Thu Jul 31 13:44:29 EDT 2008

On Jul 31, 2008, at 2:12 AM, viktoras didziulis wrote:

> Hi David,
>
> you might wish to discard the 1000 most frequently used words from  
> your
> list:
> English: http://web1.d25.k12.id.us/home/curriculum/fuw.pdf
> German: http://german.about.com/library/blwfreq01.htm
>
> Another approach is statistical - take the whole text, sort words by
> their frequency (count) of appearance in the text. If you put them  
> on a
> graph you would notice  characteristic 'power law' distribution. Set  
> the
> absolute or relative frequency or count value at which to cut the  
> tail.
> This tail is what holds all the rare or interesting words of the text.
> For example if the text is large you may discard the first 500-1000
> words in the list sorted by word count. All words that remain should  
> be
> the ones that are more-less interesting.
>
> The easy way produce such a frequency list is by using arrays.

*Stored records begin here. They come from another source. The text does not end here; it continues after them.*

(* ===== verification/Bytes.v ===== *)
(** Byte slices: [[]byte] as lists of bytes ([nil] and the empty slice are the same
    list), [cloneBytes], and [bytes.Compare] as a strict total order. *)
From S2P Require Import Prelude.
From stdpp Require Import base tactics list countable orders.
From Stdlib Require Import ZArith Lia.
From Stdlib Require Strings.Byte.

Notation byte := Byte.byte.
Notation bytes := (list Byte.byte).

#[export] Instance byte_eq_dec : EqDecision byte := Byte.byte_eq_dec.

#[export] Program Instance byte_countable : Countable byte :=
  inj_countable Byte.to_N Byte.of_N _.
Next Obligation. intros x. apply Byte.of_to_N. Qed.

(** [cloneBytes] of btree_bytes.go: a fresh copy; [nil] for an empty source. *)
Definition cloneBytes (src : bytes) : bytes :=
  if (length src =? 0)%nat then [] else src.

(** [bytes.Compare]: lexicographic on the byte values. *)
Fixpoint Compare (a b : bytes) : Z :=
  match a, b with
  | [], [] => 0
  | [], _ :: _ => -1
  | _ :: _, [] => 1
  | x :: a, y :: b =>
    if (Byte.to_N x <? Byte.to_N y)%N then -1
    else if (Byte.to_N y <? Byte.to_N x)%N then 1
    else Compare a b
  end.

Definition bytes_lt (a b : bytes) : Prop := (Compare a b < 0)%Z.

(** ** The order *)

Lemma to_N_inj x y : Byte.to_N x = Byte.to_N y -> x = y.
Proof. intros E. apply (f_equal Byte.of_N) in E. rewrite !Byte.of_to_N in E. congruence. Qed.

Lemma cloneBytes_id src : cloneBytes src = src.
Proof. by destruct src. Qed.

Ltac compare_bytes :=
  simpl; repeat match goal with
  | |- context [(?x <? ?y)%N] => destruct (N.ltb_spec x y)
  | H : context [(?x <? ?y)%N] |- _ => destruct (N.ltb_spec x y)
  end; try lia.

Lemma Compare_refl a : Compare a a = 0%Z.
Proof. induction a as [|x a IH]; compare_bytes; done. Qed.

Lemma Compare_antisym a b : Compare b a = (- Compare a b)%Z.
Proof. revert b. induction a as [|x a IH]; intros [|y b]; compare_bytes; auto. Qed.

Lemma Compare_eq a b : Compare a b = 0%Z -> a = b.
Proof.
  revert b. induction a as [|x a IH]; intros [|y b]; compare_bytes; try done.
  intros E. f_equal; [apply to_N_inj; lia|auto].
Qed.

Lemma Compare_lt_trans a b c :
  (Compare a b < 0 -> Compare b c < 0 -> Compare a c < 0)%Z.
Proof.
  revert b c. induction a as [|x a IH]; intros [|y b] [|z c]; compare_bytes; eauto.
Qed.

#[export] Instance bytes_lt_strict : StrictOrder bytes_lt.
Proof.
  split.
  - intros a. unfold complement, bytes_lt. rewrite Compare_refl. lia.
  - intros a b c. apply Compare_lt_trans.
Qed.

Lemma Compare_trichotomy a b :
  bytes_lt a b \/ a = b \/ bytes_lt b a.
Proof.
  unfold bytes_lt. rewrite (Compare_antisym a b).
  destruct (Z.lt_trichotomy (Compare a b) 0) as [?|[?|?]];
    [by left|right; left; by apply Compare_eq|right; right; lia].
Qed.
(* ===== verification/BTree.v ===== *)
(** [src/database/in_memory_storage/btree/btree_bytes.go]: the ordered TTL storage
    [ByteKeyBTree] over the third-party tree [github.com/google/btree], which is a
    parameter ([BTreeLib]) with its documented contract ([BTreeLaws]).
    The detailed operations are refined to a finite map from keys to items. *)
From S2P Require Import Prelude GoTime Bytes.
From stdpp Require Import base tactics list sorting gmap fin_maps strings.
From Stdlib Require Import ZArith Lia.

(** ** Items *)

(** The two implementations of the interface [Item]; a [nil] item is [None] of
    [option Item] where the code accepts one. *)
Inductive Item :=
  | ValueNodeItem (valueBytes keyBytes : bytes) (timestampUnixSeconds : Z)
  | FilterNodeItem (keyBytes : bytes) (timestampUnixSeconds : Z).

#[export] Instance Item_eq_dec : EqDecision Item.
Proof. solve_decision. Defined.

Definition NewValueNodeItem (key value : bytes) (expiration : Time) : Item :=
  ValueNodeItem (cloneBytes value) (cloneBytes key) (Unix expiration).

Definition NewFilterNodeItem (key : bytes) (expiration : Time) : Item :=
  FilterNodeItem (cloneBytes key) (Unix expiration).

Definition Key (i : Item) : bytes :=
  match i with ValueNodeItem _ k _ => k | FilterNodeItem k _ => k end.

Definition Value (i : Item) : bytes :=
  match i with ValueNodeItem v _ _ => v | FilterNodeItem _ _ => [] end.

Definition GetExpirationTime (i : Item) : Z :=
  match i with ValueNodeItem _ _ t => t | FilterNodeItem _ t => t end.

Definition Less (a b : Item) : bool := (Compare (Key a) (Key b) <? 0)%Z.

(** ** The third-party tree *)

Class BTreeLib (tree : Type) := {
  lib_New : Z -> Z -> outcome tree;
  lib_ReplaceOrInsert : tree -> Item -> tree * option Item;
  lib_Delete : tree -> Item -> tree * option Item;
  lib_Get : tree -> Item -> option Item;
  lib_Len : tree -> Z;
  lib_Clear : tree -> bool -> tree;
  lib_Ascend : forall {S : Type}, tree -> (S -> Item -> S * bool) -> S -> S
}.

(** Two items are equal for the tree when neither is less than the other. *)
Definition same_item (a b : Item) : Prop := Less a b = false /\ Less b a = false.

Definition item_lt (a b : Item) : Prop := Less a b = true.

(** What the documentation of google/btree promises of its operations, through the
    list of the items a tree holds. *)
Class BTreeLaws (tree : Type) `{!BTreeLib tree} (items : tree -> list Item) : Prop := {
  law_sorted t : StronglySorted item_lt (items t);
  law_New degree cap : (2 <= degree)%Z -> (0 <= cap)%Z ->
    exists t, lib_New degree cap = Returned t /\ items t = [];
  law_Replace_items t x y :
    y ∈ items (lib_ReplaceOrInsert t x).1 <-> y = x \/ y ∈ items t /\ ~ same_item y x;
  law_Replace_old t x y :
    (lib_ReplaceOrInsert t x).2 = Some y <-> y ∈ items t /\ same_item y x;
  law_Delete_items t x y :
    y ∈ items (lib_Delete t x).1 <-> y ∈ items t /\ ~ same_item y x;
  law_Delete_old t x y : (lib_Delete t x).2 = Some y <-> y ∈ items t /\ same_item y x;
  law_Get t x y : lib_Get t x = Some y <-> y ∈ items t /\ same_item y x;
  law_Len t : lib_Len t = Z.of_nat (length (items t));
  law_Clear t b : items (lib_Clear t b) = [];
  law_Ascend {S} t (f : S -> Item -> S * bool) s : lib_Ascend t f s = iter_while f (items t) s
}.

(** ** ByteKeyBTree *)

Record Options := { Degree : Z; FreeListCapacity : Z }.

Section operations.
Context {tree : Type} `{!BTreeLib tree}.
Local Open Scope Z_scope.

Definition NewByteKeyBTree (opts : Options) : outcome tree :=
  let degree := if Degree opts <=? 0 then 32 else Degree opts in
  let capacity := if FreeListCapacity opts <=? 0 then 80000 else FreeListCapacity opts in
  lib_New degree capacity.

Definition has_key (item : Item) : bool := negb (length (Key item) =? 0)%nat.

Definition Upsert (b : tree) (item : option Item) : tree * bool :=
  match item with
  | None => (b, false)
  | Some item =>
    if negb (has_key item) then (b, false)
    else let (b', prev) := lib_ReplaceOrInsert b item in
         (b', match prev with None => true | Some _ => false end)
  end.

The
> principle is like this:
>
> local arrayWords
> repeat for each word myWord in theText
> add 1 to arrayWords[myWord]
> end repeat
>
> now the keys are words and values are word counts in arrayWords.

Slick, and so simple. This is going into my script library. Thanks,  
Viktoras!

Regards,

Devin

Devin Asay
Humanities Technology and Research Support Center
Brigham Young University